I'm not sure what you mean by "units". Byte data is read something like that:

File f = new File ("File.txt");
FileInputStream fis = new FileInputStream (f);
byte[] bytes = new byte[(int) f.length ()];
fis.read (bytes, 0, (int) f.length () );

Make sure your File is not too big.

Comments

1

I'm assuming a unit is one byte. Is this correct?

An ArrayList is not appropriate for byte buffering. It is a wrapper class for an array that implements the List interface (by which most of it's power is defined.)

http://docs.oracle.com/javase/7/docs/api/java/util/ArrayList.html

If you simply want to read bytes in from a file, you could use FileInputStream.

http://docs.oracle.com/javase/tutorial/essential/io/bytestreams.html

Here's a simple example that reads input from a file containing "hello world!"

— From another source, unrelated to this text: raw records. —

Lemma log_write_run s dk L P H st sz ents sec b i :
  crep s dk L P H -> lg s st sz 1 ents -> layout st sz -> H !! sec = Some b ->
  Z.of_nat (length ents) < 10 -> Z.of_nat (length ents) < sz - 1 ->
  find_logged (seqZ 0 (Z.of_nat (length ents))) (Z.of_nat (length ents)) sec s = Ok (i, s) ->
  0 <= i <= Z.of_nat (length ents) -> H !! (st + i + 1) = None -> (st + i + 1) ∉ P ->
  (size (P ∪ dom H) < 10)%nat ->
  exists s', log_write b s = Ok (tt, s')
    /\ crep s' (upd_blk dk (st + i + 1) (L sec)) (upd_blk L (st + i + 1) (L sec)) (P ∪ {[sec]}) H
    /\ log s' = set_l_lh (mk_lh (if decide (i = Z.of_nat (length ents)) then Z.of_nat (length ents) + 1
                            else Z.of_nat (length ents)) (<[i := sec]> (lh_sector (l_lh (log s))))) (log s)
    /\ same_rest_l s s' /\ past s' = disk s :: past s.
Proof.
  intros C Hlg Hlay Hb Hn1 Hn2 Ef Hi Hno HP Hsz. unfold layout in Hlay.
  destruct (crep_held_buf _ _ _ _ _ _ _ C Hb) as (Hbr & Hbd & Hbs & Hok & _).
  unfold log_write. rewrite !log_get_bind. rewrite (lg_n _ _ _ _ _ Hlg).
  rewrite decide_False by (rewrite (lg_size _ _ _ _ _ Hlg); unfold LOGSIZE; lia).
  rewrite log_get_bind. rewrite decide_False by (rewrite (lg_busy _ _ _ _ _ Hlg); done).
  fstep. rewrite Hbs. rewrite (bind_ok _ _ _ _ _ Ef).
  rewrite (bind_ok _ _ _ _ _ (lh_set_ok i (s32 sec) s ltac:(unfold LOGSIZE; lia))).
  rewrite (oksec_s32 sec Hok). match goal with |- context [set_log ?l s] => set (l1 := l) end.
  fstep. fs_cbn. rewrite Hbd. change (u32 ROOTDEV) with ROOTDEV. rewrite log_get_bind. fs_cbn.
  change (l_start l1) with (l_start (log s)). rewrite (lg_start _ _ _ _ _ Hlg).
  assert (oksec (st + i + 1)) as Hlo by (unfold oksec; lia). rewrite (home_u32 _ Hlo).
  destruct (log_block_spec (set_log l1 s) dk L P H sec b (st + i + 1)) as (s2 & E2 & C2 & R2 & P2);
    [by apply crep_set_log|done..|].
  apply bind_inv in E2 as (lb & x1 & A1 & E2). rewrite (bind_ok _ _ _ _ _ A1).
  apply bind_inv in E2 as (d & x2 & A2 & E2). rewrite (bind_ok _ _ _ _ _ A2).
  apply bind_inv in E2 as ([] & x3 & A3 & E2). rewrite (bind_ok _ _ _ _ _ A3).
  apply bind_inv in E2 as ([] & x4 & A4 & E2). rewrite (bind_ok _ _ _ _ _ A4).
  rewrite (bind_ok _ _ _ _ _ E2). rewrite log_get_bind.
  assert (log s2 = l1) as El by apply R2. rewrite El.
  change (lh_n (l_lh l1)) with (lh_n (l_lh (log s))). rewrite (lg_n _ _ _ _ _ Hlg).
  set (n := Z.of_nat (length ents)) in *.
  assert (exists s3, (if decide (i = n) then lh_set_n (n + 1) else mret tt) s2 = Ok (tt, s3)
    /\ log s3 = set_l_lh (mk_lh (if decide (i = n) then n + 1 else n) (<[i := sec]> (lh_sector (l_lh (log s))))) (log s)
    /\ (forall dk L P H, crep s2 dk L P H -> crep s3 dk L P H) /\ same_rest_l s2 s3 /\ past s3 = past s2)
    as (s3 & E3 & L3 & C3 & R3 & P3).
  { destruct (decide (i = n)).
    - eexists. split; [reflexivity|]. fs_cbn. rewrite El. split_and!; try done. intros ????. apply crep_set_log.
    - eexists. split; [reflexivity|]. rewrite El. split_and!; try done. unfold l1.
      by rewrite (lg_n _ _ _ _ _ Hlg). }
  rewrite (bind_ok _ _ _ _ _ E3). rewrite buf_write_ok by in_bounds.
  eexists. split; [reflexivity|]. split_and!.
  - apply crep_mark_dirty; [|done]. by apply C3.
  - exact L3.
  - eapply same_rest_l_trans; [apply (same_rest_l_set_log s l1)|].
    eapply same_rest_l_trans; [apply same_rest_log, R2|]. by destruct R3; split.
  - fs_cbn. by rewrite P3, P2.
Qed.
Lemma absorb_set sec ents : (list_to_set (absorb sec ents) : gset Z) = list_to_set ents ∪ {[sec]}.
Proof.
  apply set_eq. intros x. unfold absorb. destruct (decide (sec ∈ ents)).
  - rewrite elem_of_union, elem_of_singleton, elem_of_list_to_set. naive_solver.
  - rewrite list_to_set_app_L. cbn. by rewrite union_empty_r_L.
Qed.
Lemma absorb_in sec ents x : x ∈ absorb sec ents <-> x = sec \/ x ∈ ents.
Proof.
  unfold absorb. destruct (decide (sec ∈ ents)); [naive_solver|].
  rewrite elem_of_app. split; [intros [?|[->|[]%elem_of_nil]%elem_of_cons]; auto|].
  intros [->|?]; [right; by left|by left].
Qed.
Lemma absorb_nodup sec ents : NoDup ents -> NoDup (absorb sec ents).
Proof.
  intros Hnd. unfold absorb. destruct (decide (sec ∈ ents)) as [|Hn]; [done|].
  apply NoDup_app. split_and!; [done| |apply NoDup_singleton].
  intros x Hx [->|[]%elem_of_nil]%elem_of_cons. done.
Qed.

import java.io.FileInputStream;
import java.io.FileNotFoundException;
import java.io.IOException;

public class Input {
public static void main(String[] args) throws FileNotFoundException, IOException {
    try (FileInputStream in = new FileInputStream("test.txt")) {
        int c;
        while ( (c = in.read()) != -1 )
            System.out.print((byte)c + " ");
    }
}
}

Output in bytes: 104 101 108 108 111 32 119 111 114 108 100 33 13 10

1 Comment

I understand this way, but I want to do buffering with this datas.